To me, this signals that it’s time for a new form factor for the same functionality. The rectangular bricks in our pockets are ripe for disruption.
I think the next big trend in the mobile world will be modularity. It will allow for adding more prosumer components, as discussed in last week’s edition. The right-to-repair movement is validating this and seems to be something Apple is doubling down on, as proven by iPhone 16 changes like electric current-activated battery adhesive.
Small tangent: what the actual f*ck, California? The more I write this newsletter, the more I realize that California’s state laws have national implications—and they should not. Between SB-54 for venture diversity reporting, SB-244 for right-to-repair, and Prop 65’s chemical warning, the entire country has to comply with California’s laws if they even want to look in the direction of the most populous state in the country.

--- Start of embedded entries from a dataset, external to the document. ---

(** * Token-derivation engine of the client transaction generator

    A shallow embedding of the TypeScript sources

      - [interpolate.ts]   (interpolate, interpolateNum),
      - [cubic_curve.ts]   (class Cubic),
      - [rotation.ts]      (convertRotationToMatrix),
      - [utils.ts]         (floatToHex, isOdd, base64Encode),
      - [transaction.ts]   (class ClientTransaction),

    followed by the properties of the specification that were checked
    against it, and by further properties of the code itself: what a
    token holds and how it reads back, the fields of a constructed
    instance, the frame table, and the ranges and the termination of the
    numeric leaves.

    JavaScript numbers are IEEE-754 binary64 values.  The numeric leaves
    (Cubic, interpolate, floatToHex) are embedded once, over an interface
    [JsNumber] holding exactly the arithmetic those functions use, and the
    interface is instantiated twice:

      - [binary64]: the bit-exact double arithmetic the program runs on
        (Stdlib's executable [SpecFloat] model, precision 53, emax 1024);
      - [exact]: the same operations over the rationals, without rounding,
        which is the reading the specification uses when it speaks of
        "reals".

    The properties of the numeric leaves are stated on [binary64].  A
    double is read as the rational number it denotes ([Value.B2Q]), and
    the operations of [SpecFloat] are shown to return that number
    rounded, or the number itself when a double can hold it.

    Loops without a syntactic bound ([while]) take a [fuel] argument and
    answer [None] when it runs out.  [String.fromCharCode(...bytes)]
    passes one argument per byte; the longest argument list the engine
    accepts is a parameter of [Module Engine]. *)

From Stdlib Require Import ZArith QArith Qround Qabs Qpower Lia Lqa Bool Ascii String.
From Stdlib Require Import Floats.SpecFloat.
From stdpp Require Import base list strings pretty.
(** Modelled from the spec: [Submit] of section 4.1, missing from the
    sources: a malformed payload is rejected and no job is created;
    otherwise the job is created in PENDING under a new id. *)
Definition Submit (kind : JobKind) (payload : Payload) (now : Z)
  (reg : gmap positive Job) : gmap positive Job * (JobId + ErrorKind) :=
  if well_formed kind payload then
    let id := fresh (dom reg) in
    (<[id := {| job_kind := kind; job_state := PENDING; submitted_at := now;
                started_at := None; completed_at := None;
                job_result := None; job_error := None;
                cancellation_flag := false |}]> reg,
     inl id)
  else (reg, inr ValidationError).

(** Modelled from the spec: what a poll shows of a job (section 4.3):
    once cancellation is accepted the job is reported CANCELLED, not
    RUNNING, and carries no result. *)
Definition snapshot (j : Job) : Job :=
  match job_state j with
  | RUNNING =>
      if cancellation_flag j
      then with_state j CANCELLED (started_at j) (completed_at j) None None true
      else j
  | _ => j
  end.

(** Modelled from the spec: [GetStatus] of section 4.1. *)
Definition GetStatus (id : JobId) (reg : gmap positive Job) : Job + ErrorKind :=
  match reg !! id with
  | Some j => inl (snapshot j)
  | None => inr NotFound
  end.

(** Modelled from the spec: [Cancel] of section 4.1: NotFound for an
    unknown job, PENDING becomes CANCELLED at once, a running worker is
    signalled through the cancellation flag, and a terminal job is left
    as it is. *)
Definition Cancel (id : JobId) (now : Z) (reg : gmap positive Job)
  : gmap positive Job * option ErrorKind :=
  match reg !! id with
  | None => (reg, Some NotFound)
  | Some j =>
      match job_state j with
      | PENDING =>
          (<[id := with_state j CANCELLED (started_at j) (Some now)
                     None None true]> reg, None)
      | RUNNING =>
          (<[id := with_state j RUNNING (started_at j) (completed_at j)
                     (job_result j) (job_error j) true]> reg, None)
      | _ => (reg, None)
      end
  end.

(** Modelled from the spec: the worker takes a PENDING job to RUNNING
    (section 2, control flow). *)
Definition start (id : JobId) (now : Z) (reg : gmap positive Job)
  : gmap positive Job :=
  match reg !! id with
  | Some j =>
      match job_state j with
      | PENDING =>
          <[id := with_state j RUNNING (Some now) None None None
                    (cancellation_flag j)]> reg
      | _ => reg
      end
  | None => reg
  end.

(** Modelled from the spec: the internal finalize operation of sections
    4.1 and 5: the first terminal write wins, a raised error (a timeout
    among them) is recorded as FAILED, and a worker whose job was
    cancelled leaves it CANCELLED, its result discarded. *)
Definition finalize (id : JobId) (outcome : Result + ErrorKind) (now : Z)
  (reg : gmap positive Job) : gmap positive Job :=
  match reg !! id with
  | Some j =>
      match job_state j with
      | RUNNING =>
          if cancellation_flag j then
            <[id := with_state j CANCELLED (started_at j) (Some now)
                      None None true]> reg
          else
            match outcome with
            | inl r =>
                <[id := with_state j SUCCEEDED (started_at j) (Some now)
                          (Some r) None false]> reg
            | inr e =>
                <[id := with_state j FAILED (started_at j) (Some now)
                          None (Some e) false]> reg
            end
      | _ => reg
      end
  | None => reg
  end.

(** Modelled from the spec: [Evict] of section 4.1. *)
Definition Evict (now retention : Z) (reg : gmap positive Job)
  : gmap positive Job :=
  filter (fun kj => match completed_at (snd kj) with
                    | Some t => (now - retention <=? t)%Z
                    | None => true
                    end = true) reg.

Don’t even get me started on the AI bill.*
Some cool stuff on my radar
There are a few things that have caught my attention recently, some more exciting than others.

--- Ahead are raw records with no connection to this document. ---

(** C4, amended.  [create_file_record] of the Supabase client adds an
    active row with [download_count = 0] and with no expiry date when
    [expiry_days] is 0 or less, and with the clock plus [expiry_days] days
    as its expiry date when [expiry_days] is positive, at most 999999999,
    and the sum is a [datetime]; a lookup with the code, when it is in
    uppercase, then returns that row.  Beyond that range it raises 500
    [Failed to create file record] and adds nothing.
    [create_file_record] of the MongoDB client takes no time to live: the
    document it stores expires seven days after the clock (a clock more
    than seven days before the end of the year 9999), cut to the
    millisecond. *)
Theorem new_record_expiry
    (senv : Supabase.Env) (uuid_bytes : Z) (now_upload now_expiry : datetime)
    (code : string) (file : UploadFile) (path : string) (expiry_days : Z)
    (sw : Supabase.World)
    (menv : Mongo.Env) (gid : ObjectId) (mw : Mongo.World) :
  Supabase.commit_error senv = None ->
  Supabase.query_error senv = None ->
  upper code = code ->
  (forall expiry,
     clashes (new_row uuid_bytes now_upload code file path expiry) sw = false) ->
  datetime_min <= now_expiry <= datetime_max ->
  let run := Supabase.create_file_record senv uuid_bytes now_upload now_expiry
               code file path expiry_days sw in
  (expiry_days <= 0 ->
   exists r,
     run = (Ok r, with_row r sw) /\
     Supabase.expiry_date r = None /\
     Supabase.is_active r = true /\ Supabase.download_count r = 0 /\
     Supabase.get_file_by_code senv code (with_row r sw) =
       (Ok (Some r), with_row r sw)) /\
  (0 < expiry_days -> expiry_days <= 999999999 ->
   now_expiry + timedelta_days expiry_days <= datetime_max ->
   exists r,
     run = (Ok r, with_row r sw) /\
     Supabase.expiry_date r = Some (now_expiry + timedelta_days expiry_days) /\
     Supabase.is_active r = true /\ Supabase.download_count r = 0 /\
     Supabase.get_file_by_code senv code (with_row r sw) =
       (Ok (Some r), with_row r sw)) /\
  (999999999 < expiry_days \/
   (0 < expiry_days /\
    datetime_max < now_expiry + timedelta_days expiry_days) ->
   exists why,
     run = (Raise (HTTPException 500
                     ("Failed to create file record: " ++ why)), sw)) /\
  (now_expiry + timedelta_days 7 <= datetime_max ->
  match Mongo.create_file_record menv now_upload now_expiry code file gid mw with
  | (Ok r, w') =>
      exists d, files w' = files mw ++ [d] /\
        expiry_date d = Some (bson_date (now_expiry + timedelta_days 7)) /\
        is_active d = true /\ download_count d = 0
  | (Raise _, w') => files w' = files mw
  end).
Proof.
  intros Hc Hq Hup Hfree Hnow run. subst run.
  split; [| split; [| split]].
  - intros Hd. eexists.
    split; [apply create_file_record_no_expiry; assumption |].
    repeat split. apply lookup_new_row; assumption.
  - intros Hpos Hmax Hhi. eexists.
    split.
    + apply create_file_record_expiry; try assumption.
      unfold timedelta_days. split; [| assumption]. lia.
    + repeat split. apply lookup_new_row; assumption.
  - apply create_file_record_overflow.
  - intros _.
    unfold Mongo.create_file_record, insert_one, try_except, bind, new_ObjectId.
    destruct (insert_error menv); cbn; [reflexivity |].
    eexists. repeat split.
Qed.

Lemma new_record_expiry_witness :
  Supabase.commit_error Supabase.no_faults = None /\
  Supabase.query_error Supabase.no_faults = None /\
  upper "ABCD1234" = "ABCD1234"%string /\
  (forall expiry,
     clashes (new_row 7 100 "ABCD1234" hello "ABCD1234/a.txt" expiry)
       Supabase.empty = false) /\
  datetime_min <= 101 <= datetime_max /\
  (exists r,
     Supabase.create_file_record Supabase.no_faults 7 100 101 "ABCD1234" hello
       "ABCD1234/a.txt" 0 Supabase.empty = (Ok r, with_row r Supabase.empty) /\
     Supabase.expiry_date r = None /\
     Supabase.is_active r = true /\ Supabase.download_count r = 0 /\
     Supabase.get_file_by_code Supabase.no_faults "ABCD1234"
       (with_row r Supabase.empty) = (Ok (Some r), with_row r Supabase.empty)) /\
  (exists r,
     Supabase.create_file_record Supabase.no_faults 7 100 101 "ABCD1234" hello
       "ABCD1234/a.txt" 7 Supabase.empty = (Ok r, with_row r Supabase.empty) /\
     Supabase.expiry_date r = Some (101 + timedelta_days 7) /\
     Supabase.is_active r = true /\ Supabase.download_count r = 0 /\
     Supabase.get_file_by_code Supabase.no_faults "ABCD1234"
       (with_row r Supabase.empty) = (Ok (Some r), with_row r Supabase.empty)).
Proof.
  assert (Hfree : forall expiry,
            clashes (new_row 7 100 "ABCD1234" hello "ABCD1234/a.txt" expiry)
              Supabase.empty = false) by (intros expiry; reflexivity).
  assert (Hnow : datetime_min <= 101 <= datetime_max)
    by (unfold datetime_min, datetime_max; lia).
  split; [reflexivity | split; [reflexivity | split; [reflexivity |]]].
  split; [exact Hfree | split; [exact Hnow |]].
  split.
  - refine (proj1 (new_record_expiry Supabase.no_faults 7 100 101 "ABCD1234"
                     hello "ABCD1234/a.txt" 0 Supabase.empty Mongo.no_faults
                     0%N Mongo.empty eq_refl eq_refl eq_refl Hfree Hnow) _).
    lia.
  - refine (proj1 (proj2 (new_record_expiry Supabase.no_faults 7 100 101
                     "ABCD1234" hello "ABCD1234/a.txt" 7 Supabase.empty
                     Mongo.no_faults 0%N Mongo.empty eq_refl eq_refl eq_refl
                     Hfree Hnow)) _ _ _).
    + lia.
    + lia.
    + unfold timedelta_days, datetime_max. lia.
Defined.

Lemma upload_too_large_witness :
  default_max_size < size too_big /\
  upload_file Mongo.no_faults 5 100 101 102 too_big w_hello =
  (Ok (JSONResponse 413
         {| success := false; detail := "File size exceeds 100MB limit";
            message := "File too large" |}), w_hello).
Proof.
  assert (Hbig : default_max_size < size too_big) by reflexivity.
  split; [exact Hbig |].
  exact (upload_too_large Mongo.no_faults 5 100 101 102 too_big w_hello Hbig).
Defined.

(** ** Downloads and the count of downloads *)

Section DownloadFacts.

Variable env : Env.

Lemma update_first_unique (id : ObjectId) (f : FileDoc -> FileDoc)
    (l : list FileDoc) :
  (forall d, _id (f d) = _id d) ->
  NoDup (map _id l) ->
  fst (update_first id f l) = map (fun d => if (_id d =? id)%N then f d else d) l.
Proof.
  intros Hf. induction l as [|d l IH]; intros Hnd; [reflexivity |].
  simpl in *. apply NoDup_cons in Hnd as [Hd Hnd].
  destruct (N.eqb_spec (_id d) id) as [Heq | Hne].
  - simpl. f_equal. rewrite <- (map_id l) at 1. apply map_ext_in.
    intros x Hx. destruct (N.eqb_spec (_id x) id) as [Hx' | _]; [| reflexivity].
    exfalso. apply Hd. apply list_elem_of_In. rewrite Heq, <- Hx'.
    now apply in_map.
  - destruct (update_first id f l) as [l' n] eqn:Hu. simpl in *.
    now rewrite IH.
Qed.

Lemma find_map_same (q : FileDoc -> bool) (f : FileDoc -> FileDoc)
    (l : list FileDoc) :
  (forall d, q (f d) = q d) ->
  List.find q (map f l) = option_map f (List.find q l).
Proof.
  intros Hq. induction l as [|d l IH]; [reflexivity |].
  simpl. rewrite Hq. destruct (q d); [reflexivity | exact IH].
Qed.

Lemma by_code_bump (code : string) (id : ObjectId) (d : FileDoc) :
  by_code code (bump id d) = by_code code d.
Proof. unfold bump. destruct (_id d =? id)%N; reflexivity. Qed.

Lemma id_bump (id : ObjectId) (d : FileDoc) : _id (bump id d) = _id d.
Proof. unfold bump. destruct (_id d =? id)%N; reflexivity. Qed.

(** The database after an increment that goes through, and after one
    that fails. *)
Lemma increment_download_count_state (id : ObjectId) (w : World) :
  update_error env id = None ->
  NoDup (map _id (files w)) ->
  snd (increment_download_count env id w) =
  {| files := map (bump id) (files w); gridfs := gridfs w;
     next_oid := next_oid w |}.
Proof.
  intros Hupd Hnd.
  unfold increment_download_count, update_one, try_except, bind.
  rewrite Hupd.
  pose proof (update_first_unique id inc_download_count (files w)
                (fun d => eq_refl) Hnd) as Hu.
  destruct (update_first id inc_download_count (files w)) as [l n].
  simpl in Hu. subst l. reflexivity.
Qed.

Lemma increment_download_count_failed (id : ObjectId) (msg : string) (w : World) :
  update_error env id = Some msg ->
  snd (increment_download_count env id w) = w.
Proof.
  intros Hupd. unfold increment_download_count, update_one, try_except, bind.
  rewrite Hupd. reflexivity.
Qed.

(** The database after a download whose lookup finds [r], whose GridFS
    read succeeds and whose increment goes through, whatever becomes of
    the response. *)
Lemma download_file_counted (code : string) (w : World) (r : FileDoc)
    (blob : GridFile) :
  find_error env = None ->
  List.find (by_code (upper code)) (files w) = Some r ->
  open_error env (gridfs_id r) = None ->
  gridfs w !! gridfs_id r = Some blob ->
  update_error env (_id r) = None ->
  NoDup (map _id (files w)) ->
  snd (download_file env code w) =
  {| files := map (bump (_id r)) (files w); gridfs := gridfs w;
     next_oid := next_oid w |}.
Proof.
  intros Hfind Hr Hopen Hblob Hupd Hnd.
  rewrite (download_file_found env code w r blob) by assumption.
  cbn [snd]. now apply increment_download_count_state.
Qed.

End DownloadFacts.

(** X5.  A download that finds a record, reads its GridFS file and
    increments without failure raises the count of downloads of the record
    by exactly one and leaves every other document, the bucket and the
    number of documents as they were.  It answers with the bytes and the
    name of that GridFS file and the type of the record when the name and
    the type can be written in Latin-1; otherwise it raises 500 [Download
    failed], and the download it did not serve is counted all the same. *)
Theorem download_counts_once
    (env : Env) (code : string) (w : World) (r : FileDoc) (blob : GridFile) :
  find_error env = None ->
  List.find (by_code (upper code)) (files w) = Some r ->
  open_error env (gridfs_id r) = None ->
  gridfs w !! gridfs_id r = Some blob ->
  update_error env (_id r) = None ->
  NoDup (map _id (files w)) ->
  let run := download_file env code w in
  (latin1 (grid_filename blob) && latin1 (mime_type r) = true ->
   fst run = Ok (StreamingResponse (grid_data blob) (mime_type r)
                   ("attachment; filename=" ++ dquote ++ grid_filename blob
                    ++ dquote))) /\
  (latin1 (grid_filename blob) && latin1 (mime_type r) = false ->
   exists why,
     fst run = Raise (HTTPException 500 ("Download failed: " ++ why))) /\
  List.find (by_code (upper code)) (files (snd run)) =
    Some (inc_download_count r) /\
  download_count (inc_download_count r) = download_count r + 1 /\
  (forall i d, files w !! i = Some d -> d <> r ->
     files (snd run) !! i = Some d) /\
  length (files (snd run)) = length (files w) /\
  gridfs (snd run) = gridfs w.
Proof.
  intros Hfind Hr Hopen Hblob Hupd Hnd run. subst run.
  rewrite (download_file_counted env code w r blob) by assumption.
  rewrite (download_file_found env code w r blob) by assumption.
  cbn [fst files gridfs].
  split; [intros ->; reflexivity |].
  split; [intros ->; eexists; reflexivity |].
  split.
  { rewrite find_map_same by (intros d; apply by_code_bump).
    rewrite Hr. simpl. unfold bump. now rewrite N.eqb_refl. }
  split; [reflexivity |].
  split; [| split; [apply length_map | reflexivity]].
  intros i d Hi Hne. rewrite list_lookup_fmap, Hi. simpl. f_equal.
  unfold bump. destruct (N.eqb_spec (_id d) (_id r)) as [Heq | _]; [| reflexivity].
  exfalso. apply Hne.
  apply find_some in Hr as [Hin _]. apply list_elem_of_In in Hin.
  apply list_elem_of_lookup in Hin as [j Hj].
  assert (Hij : i = j).
  { eapply NoDup_lookup; [exact Hnd | |].
    - rewrite list_lookup_fmap, Hi. reflexivity.
    - rewrite list_lookup_fmap, Hj. simpl. now rewrite Heq. }
  subst j. congruence.
Qed.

I recently bought an Arcade belt. I hate to be dramatic, but it changed my life. Sitting for hours has become so much more comfortable. I highly recommend it.
I moved my company banking over to Rho last week, and I’ve been loving it. Their expense management platform is so powerful and has made my expense tracking so much easier. I highly recommend it to SMBs.
I’ve been looking for ways to up my video call game. The Insta360 Link has been on my radar for a while, and I figured I’d share it in case anyone wants to try it and let me know how it is.
I am constantly forgetting things. I got the Crush recorder a few months ago, but it hasn’t shipped yet. It’s not looking good, to be honest, but I’ll provide an update if/when it arrives. I’m considering getting the PLAUD NotePin instead. The form factor is much better, and the reputation of PLAUD is great.
Closing
Thanks for reading! Please provide me with honest feedback about how to make this newsletter better. Always looking to cram as much value into the lowest word count possible.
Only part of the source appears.